By "state" I mean any information that is remembered by both the client and the server, and that can change on one side, thus necessitating a change on the other. As we will see, there are many elements of state. One simple example is file content when it is cached on the client, either to eliminate read requests or to combine write requests. The client needs to know when cached data must be flushed or purged so that the client and server remain largely synchronized. Another obvious form of state is file locks, for which the server and client must always agree on what locks the client holds at any time. Each side must be able to discover when the other has crashed so that locks can be discarded or recovered.
NFSv2 — the first version
Presumably there was a "version 1" of NFS developed inside Sun Microsystems, but the first to be publicly available was version 2, which appeared in 1984. The protocol is described in RFC 1094, though this is not seen as an authoritative document; rather, the implementation from Sun defined the protocol. There were other network filesystems being developed around the same time, such as AFS (the Andrew File System), and RFS (Remote File Sharing). One distinctive difference that NFS had, when compared to these, is that it was simple. One might argue that it was too simple, as it could not correctly implement some POSIX semantics. However, this simplicity meant that it could provide good performance for a lot of common workloads.
The early 1980s was the time of the "3M Computer" which suggested a goal for personal workstations of one megabyte of memory, one MIPS of processing power, and one megapixel (monochrome) of display. This seems almost comically underpowered by today's standard, particularly when one considers that a price tag of a mega-penny ($10,000) was thought to be acceptable. But this was the sort of hardware on which NFSv2 had to run — and had to run well — in order to be accepted. History suggests that it was adequate to the task.
Consequences of being "stateless"
The NFSv2 protocol has no explicit support for any state management. There is no concept of "opening" a file, no support for locking, nor any mention of caching in the RFC. There are only simple, self-contained access requests, all of which involve file handles.
The "file handle" is a central unifying feature of NFSv2: it is an opaque, 32-byte identifier for a file that is stable and unique within a given NFS server across all time. NFSv2 allows the client to look up the file handle for a given name in a given directory (identified by some other file handle), to inspect and change attributes (ownership, size, timestamps, etc.) given a file handle, and to read and write blocks of data at a given offset of a given file handle.

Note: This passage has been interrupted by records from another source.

(* ===== verification/Ocontext.v ===== *)
(** Object contexts: the labels a policy gives to initial SIDs, ports, network
    interfaces, nodes, file systems and files without labels of their own.
    Their readers and writers (libsepol/src/policydb.c [ocontext_read],
    [genfs_read]; libsepol/src/write.c [ocontext_write], [genfs_write]) and the
    lookups of the security server (libsepol/src/services.c).

    [p->ocontexts] is an array of lists.  The union [u] of [ocontext_t] is a sum;
    code that reads a member that was not written has no result. *)

From stdpp Require Import sorting.
From S2P Require Import Prelude Ebitmap PolicyFile Hashtab MlsTypes Sidtab Avtab Policydb Mls Context PolicyIO SymbolIO SymbolSafety.
Local Open Scope N_scope.

(** * Data *)

(** Addresses of nodes are kept in network order: the bytes as they are. *)
Inductive ocontext_u :=
  | UNone
  | UName (name : string)
  | UPort (protocol low_port high_port : N)
  | UNode (addr mask : list N)
  | UNode6 (addr mask : list N)
  | UDevice (device : N)
  | UPirq (pirq : N)
  | UIomem (low_iomem high_iomem : N)
  | UIoport (low_ioport high_ioport : N).

Record ocontext := Ocontext {
  oc_u : ocontext_u; oc_v : N; oc_context0 : context_struct; oc_context1 : context_struct;
  oc_sid0 : N; oc_sid1 : N }.

Record genfs := Genfs { fstype : string; gf_head : list ocontext }.

Definition SEPOL_TARGET_XEN : N := 1.
Definition POLICYDB_VERSION_XEN_DEVICETREE : N := 30.
Definition OCON_ISID : N := 0.
Definition OCON_FS : N := 1.
Definition OCON_PORT : N := 2.
Definition OCON_NETIF : N := 3.
Definition OCON_NODE : N := 4.
Definition OCON_FSUSE : N := 5.
Definition OCON_NODE6 : N := 6.
Definition OCON_XEN_ISID : N := 0.
Definition OCON_XEN_PIRQ : N := 1.
Definition OCON_XEN_IOPORT : N := 2.
Definition OCON_XEN_IOMEM : N := 3.
Definition OCON_XEN_PCIDEVICE : N := 4.
Definition OCON_XEN_DEVICETREE : N := 5.

(** * Writing *)

Definition put_name (s : string) : io unit := _ ← put_words [strlen s]; put_string s.

(** The body of the [switch (i)] of [ocontext_write_selinux]. *)
Definition ocontext_write_selinux_one (v : write_params) (i : N) (c : ocontext) : io unit :=
  if i =? OCON_ISID then
    _ ← put_words [oc_sid0 c]; context_write v (oc_context0 c)
  else if (i =? OCON_FS) || (i =? OCON_NETIF) then
    match oc_u c with
    | UName name => _ ← put_name name; _ ← context_write v (oc_context0 c); context_write v (oc_context1 c)
    | _ => io_lift ub
    end
  else if i =? OCON_PORT then
    match oc_u c with
    | UPort protocol low high => _ ← put_words [protocol; low; high]; context_write v (oc_context0 c)
    | _ => io_lift ub
    end
  else if i =? OCON_NODE then
    match oc_u c with
    | UNode addr mask => _ ← put (addr ++ mask) 4 2; context_write v (oc_context0 c)
    | _ => io_lift ub
    end
  else if i =? OCON_FSUSE then
    match oc_u c with
    | UName name => _ ← put_words [oc_v c; strlen name]; _ ← put_string name; context_write v (oc_context0 c)
    | _ => io_lift ub
    end
  else if i =? OCON_NODE6 then
    match oc_u c with
    | UNode6 addr mask => _ ← put (addr ++ mask) 4 8; context_write v (oc_context0 c)
    | _ => io_lift ub
    end
  else mret tt.

Definition words64 (ws : list N) : list N := ws ≫= cpu_to_le64.

Definition ocontext_write_xen_one (v : write_params) (i : N) (c : ocontext) : io unit :=
  if i =? OCON_XEN_ISID then
    _ ← put_words [oc_sid0 c]; context_write v (oc_context0 c)
  else if i =? OCON_XEN_PIRQ then
    match oc_u c with
    | UPirq pirq => _ ← put_words [pirq]; context_write v (oc_context0 c)
    | _ => io_lift ub
    end
  else if i =? OCON_XEN_IOPORT then
    match oc_u c with
    | UIoport low high => _ ← put_words [low; high]; context_write v (oc_context0 c)
    | _ => io_lift ub
    end
  else if i =? OCON_XEN_IOMEM then
    match oc_u c with
    | UIomem low high =>
        _ ← (if POLICYDB_VERSION_XEN_DEVICETREE <=? policyvers v then put (words64 [low; high]) 8 2
             else if UINT_MAX <? high then io_fail POLICYDB_ERROR
             else put_words [u32 low; u32 high]);
        context_write v (oc_context0 c)
    | _ => io_lift ub
    end
  else if i =? OCON_XEN_PCIDEVICE then
    match oc_u c with
    | UDevice device => _ ← put_words [device]; context_write v (oc_context0 c)
    | _ => io_lift ub
    end
  else if i =? OCON_XEN_DEVICETREE then
    match oc_u c with
    | UName name => _ ← put_name name; context_write v (oc_context0 c)
    | _ => io_lift ub
    end
  else mret tt.

Definition ocontext_write_one (v : write_params) : N → ocontext → io unit :=
  if target_platform v =? SEPOL_TARGET_SELINUX then ocontext_write_selinux_one v else ocontext_write_xen_one v.

(** The loop over [p->ocontexts[i]]. *)
Definition ocontext_write (v : write_params) (ocon_num : N) (oc : list (list ocontext)) : io unit :=
  if (target_platform v =? SEPOL_TARGET_SELINUX) || (target_platform v =? SEPOL_TARGET_XEN) then
    io_list (λ i,
      l ← io_lift (deref (oc !! N.to_nat i));
      _ ← put_words [N.of_nat (length l)];
      io_list (ocontext_write_one v i) l) (seqN 0 (N.to_nat ocon_num))
  else io_fail POLICYDB_ERROR.

Definition genfs_write (v : write_params) (g : list genfs) : io unit :=
  _ ← put_words [N.of_nat (length g)];
  io_list (λ gf,
    _ ← put_name (fstype gf);
    _ ← put_words [N.of_nat (length (gf_head gf))];
    io_list (λ c,
      match oc_u c with
      | UName name =>
          _ ← put_name name; _ ← put_words [oc_v c]; context_write v (oc_context0 c)
      | _ => io_lift ub
      end) (gf_head gf)) g.

(** * Reading *)

Definition get_name : io string := buf ← get 4; get_string (le32_at buf 0 + 1) (le32_at buf 0).

Section reading.
Context (v : write_params) (p : policydb).

Definition get_context : io context_struct := or_rc (-1) (context_read_and_validate context_init v p).

Definition ocontext_read_selinux_one (i : N) : io ocontext :=
  _ ← alloc (-1);
  if i =? OCON_ISID then
    buf ← get 4; c ← get_context; mret (Ocontext UNone 0 c context_init (le32_at buf 0) 0)
  else if (i =? OCON_FS) || (i =? OCON_NETIF) then
    name ← get_name; c0 ← get_context; c1 ← get_context; mret (Ocontext (UName name) 0 c0 c1 0 0)
  else if i =? OCON_PORT then
    buf ← get 12;
    c ← get_context;
    mret (Ocontext (UPort (u8 (le32_at buf 0)) (u16 (le32_at buf 1)) (u16 (le32_at buf 2))) 0 c context_init 0 0)
  else if i =? OCON_NODE then
    buf ← get 8; c ← get_context; mret (Ocontext (UNode (take 4 buf) (drop 4 buf)) 0 c context_init 0 0)
  else if i =? OCON_FSUSE then
    buf ← get 8;
    name ← get_string (le32_at buf 1 + 1) (le32_at buf 1);
    c ← get_context;
    mret (Ocontext (UName name) (le32_at buf 0) c context_init 0 0)
  else if i =? OCON_NODE6 then
    buf ← get 32; c ← get_context; mret (Ocontext (UNode6 (take 16 buf) (drop 16 buf)) 0 c context_init 0 0)
  else io_fail (-1).

Definition ocontext_read_xen_one (i : N) : io ocontext :=
  _ ← alloc (-1);
  if i =? OCON_XEN_ISID then
    buf ← get 4; c ← get_context; mret (Ocontext UNone 0 c context_init (le32_at buf 0) 0)
  else if i =? OCON_XEN_PIRQ then
    buf ← get 4; c ← get_context; mret (Ocontext (UPirq (u16 (le32_at buf 0))) 0 c context_init 0 0)
  else if i =? OCON_XEN_IOPORT then
    buf ← get 8; c ← get_context; mret (Ocontext (UIoport (le32_at buf 0) (le32_at buf 1)) 0 c context_init 0 0)
  else if i =? OCON_XEN_IOMEM then
    '(low, high) ← (if POLICYDB_VERSION_XEN_DEVICETREE <=? policyvers v
                    then b64 ← get 16; mret (le64_at b64 0, le64_at b64 1)
                    else buf ← get 8; mret (le32_at buf 0, le32_at buf 1));
    c ← get_context;
    mret (Ocontext (UIomem low high) 0 c context_init 0 0)
  else if i =? OCON_XEN_PCIDEVICE then
    buf ← get 4; c ← get_context; mret (Ocontext (UDevice (le32_at buf 0)) 0 c context_init 0 0)
  else if i =? OCON_XEN_DEVICETREE then
    name ← get_name; c ← get_context; mret (Ocontext (UName name) 0 c context_init 0 0)
  else io_fail (-1).

Definition ocontext_read_one (i : N) : io ocontext :=
  if target_platform v =? SEPOL_TARGET_SELINUX then ocontext_read_selinux_one i else ocontext_read_xen_one i.

Definition ocontext_read (ocon_num : N) : io (list (list ocontext)) :=
  if (target_platform v =? SEPOL_TARGET_SELINUX) || (target_platform v =? SEPOL_TARGET_XEN) then
    io_map (λ i, buf ← get 4; io_read_list (le32_at buf 0) (ocontext_read_one i)) (seqN 0 (N.to_nat ocon_num))
  else io_fail (-1).

(** The name of an entry of a file system. *)
Definition oc_name (c : ocontext) : M string := match oc_u c with UName s => mret s | _ => ub end.

(** A new file system goes before the first with a greater name. *)
Fixpoint insert_fstype (g : list genfs) (new : string) : option (list genfs * list genfs) :=
  match g with
  | [] => Some ([], [])
  | gf :: g' =>
      if (strcmp new (fstype gf) =? 0)%Z then None
      else if (strcmp new (fstype gf) <? 0)%Z then Some ([], g)
      else '(pre, post) ← insert_fstype g' new; Some (gf :: pre, post)
  end.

As far as possible, the operations chosen for NFSv2 are idempotent, so that, if any request were repeated, it would have the same result on the second or third attempt as it had on the first. This is necessary for true stateless operation over an imperfect network. NFS was originally implemented over UDP, which does not guarantee delivery, so the client had to be prepared to resend a request if it didn't get a reply. The client cannot know if it was the request or the reply that was lost, and a truly stateless server cannot remember if any given request has been seen already so that it can suppress a repeat. Consequently, when the client resends a request, it might repeat an operation that has already been performed, so idempotent operations are best.
Unfortunately, not all filesystem operations under POSIX can be idempotent. A good example is MKDIR, which should make a directory if the given name is not in use, or return an error if the name is already used, even if it is used for a directory. This means that repeating the request can result in an incorrect error result. Standard practice for minimizing this problem is to implement a Duplicate Request Cache (DRC) on the server. This is a record of recent, non-idempotent requests that have been handled, along with the result that was returned. Effectively, this means that both the client (which must naturally track requests that have not yet received a reply) and the server maintain a list of outstanding requests that changes over time. These lists match our definition of "state", so the original NFSv2 was not actually stateless in practice, even if it was according to the specification.

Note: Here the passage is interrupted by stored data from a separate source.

(** An entry of a list gets its SIDs. *)
Lemma labels_replace L i pre c post s' c' :
  labels_wf L → lb_ocontexts L !! i = Some (pre ++ c :: post) →
  sidtab_wf s' → st_map (lb_sids L) ⊆ st_map s' → erase_sids c' = erase_sids c → cached (st_map s') c' →
  let L' := Labels (<[i := pre ++ c' :: post]> (lb_ocontexts L)) (lb_genfs L) s' in
  labels_wf L' ∧ contents L' = contents L.
Proof.
  intros [Hs Ht Hg Hc Hgc] Hi Hs' Hsub He Hc' L'. pose proof (lookup_lt_Some _ _ _ Hi) as Hlen. split; [split; cbn|].
  - done.
  - intros k Hk. destruct (Ht k Hk) as (l & Hl & Hkind). destruct (decide (N.to_nat k = i)) as [Ei|Hne].
    + rewrite Ei in *. eexists. split; [by apply list_lookup_insert_eq|]. rewrite Hi in Hl. injection Hl as <-.
      eapply forall_replace; [|exact Hkind]. rewrite (proj1 (erase_kind _ _ He)).
      apply Forall_app in Hkind as [_ Hkind]. by apply Forall_cons in Hkind as [? _].
    + exists l. by rewrite list_lookup_insert_ne.
  - done.
  - apply Forall_insert.
    + eapply Forall_impl; [exact Hc|]. intros l. by apply all_cached_mono.
    + eapply forall_replace; [done|]. eapply all_cached_mono; [done|]. by apply (Forall_lookup_1 _ _ _ _ Hc Hi).
  - eapply Forall_impl; [exact Hgc|]. intros gf. by apply all_cached_mono.
  - unfold contents, L'. cbn. f_equal. apply list_eq. intros k. rewrite !list_lookup_fmap.
    destruct (decide (k = i)) as [-> |Hne]; [|by rewrite list_lookup_insert_ne].
    rewrite list_lookup_insert_eq, Hi by done. cbn. f_equal. by apply fmap_replace.
Qed.

Definition answers {A} (L : labels) (want : option ocontext) (dflt : A)
    (names : gmap N context_struct → ocontext → A → Prop) (o : oracle) (r : Z * labels * option A) : Prop :=
  let '(rc, L', out) := r in
  labels_wf L' ∧ contents L' = contents L ∧ st_map (lb_sids L) ⊆ st_map (lb_sids L') ∧
  match want with
  | None => rc = 0%Z ∧ L' = L ∧ out = Some dflt
  | Some c => rc = 0%Z ∧ (∃ a, out = Some a ∧ names (st_map (lb_sids L')) c a)
              ∨ rc = (- ENOMEM)%Z ∧ out = None ∧ no_sids (lb_sids L') o
  end.
(* ===== verification/ModuleIO.v ===== *)
(** The part of the policy file that only modules have: the blocks of rules
    with their declarations, and the scopes of symbols.  Readers of
    libsepol/src/policydb.c and conditional.c, writers of libsepol/src/write.c.

    Lists read are linked behind the last node.  The conditional table that
    [cond_read_list] allocates is threaded through the readers. *)

From S2P Require Import Prelude Ebitmap PolicyFile Hashtab MlsTypes Avtab Policydb Mls Conditional Assertion PolicyIO SymbolIO Expand.
Local Open Scope N_scope.

(** * Data *)

Definition AVRULE_XPERMS : N := 3840.
Definition AVRULE_OPTIONAL : N := 1.
Definition COND_LAST : N := 7.
Definition MOD_POLICYDB_VERSION_FILENAME_TRANS : N := 11.
Definition MOD_POLICYDB_VERSION_ROLETRANS : N := 12.
Definition MOD_POLICYDB_VERSION_RANGETRANS : N := 6.

Record role_trans_rule := RoleTransRule {
  rtr_roles : role_set; rtr_types : type_set; rtr_classes : ebitmap; rtr_new_role : N }.
Record role_allow_rule := RoleAllowRule { rar_roles : role_set; rar_new_roles : role_set }.
Record filename_trans_rule := FilenameTransRule {
  ftr_stypes : type_set; ftr_ttypes : type_set; ftr_tclass : N; ftr_name : string; ftr_otype : N }.

(** A conditional block of a module: its rules are not compiled yet. *)
Record mod_cond := ModCond {
  mc_state : Z; mc_exprs : list cond_expr; mc_true : list avrule; mc_false : list avrule; mc_flags : N }.

Record scope_index := ScopeIndex { si_scope : list ebitmap; si_class_perms : list ebitmap }.

Record decl_tables := DeclTables {
  dt_commons : symtab common_datum; dt_classes : symtab class_datum; dt_roles : symtab role_datum;
  dt_types : symtab type_datum; dt_users : symtab user_datum; dt_bools : symtab cond_bool_datum;
  dt_levels : symtab level_datum; dt_cats : symtab cat_datum }.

As the server cannot know when the client sees a reply, it cannot know when a request is no longer outstanding, so it must use some heuristics to discard old cache entries. It will inevitably remember many requests that it doesn't need to, and may discard some that will soon be needed. While this is clearly not ideal, experience suggests that it is reasonably effective for normal workloads.
Maintaining this cache requires that the server knows which client each request came from, so it needs some reliable way to identify clients. This is a need that we will see repeated as state management becomes more explicit with the development of the protocol. For the DRC, the client identifier used is derived from the client's IP address and port number. When TCP support was added to NFS, the protocol type needed to be included together with the host address and port number. As TCP provides reliable delivery, it might seem that the DRC is not needed, but this isn't entirely true. It is possible for a TCP connection to "break" if a network problem causes the client and server to be unable to communicate for an extended period of time. NFS is prepared to wait indefinitely, but TCP is not. If TCP does break the connection, the client cannot know the status of any outstanding requests, so it must retransmit them on a new connection, and the server might still see duplicate requests. To make sure this works, NFS clients are careful to reconnect using the same source port as the earlier connection.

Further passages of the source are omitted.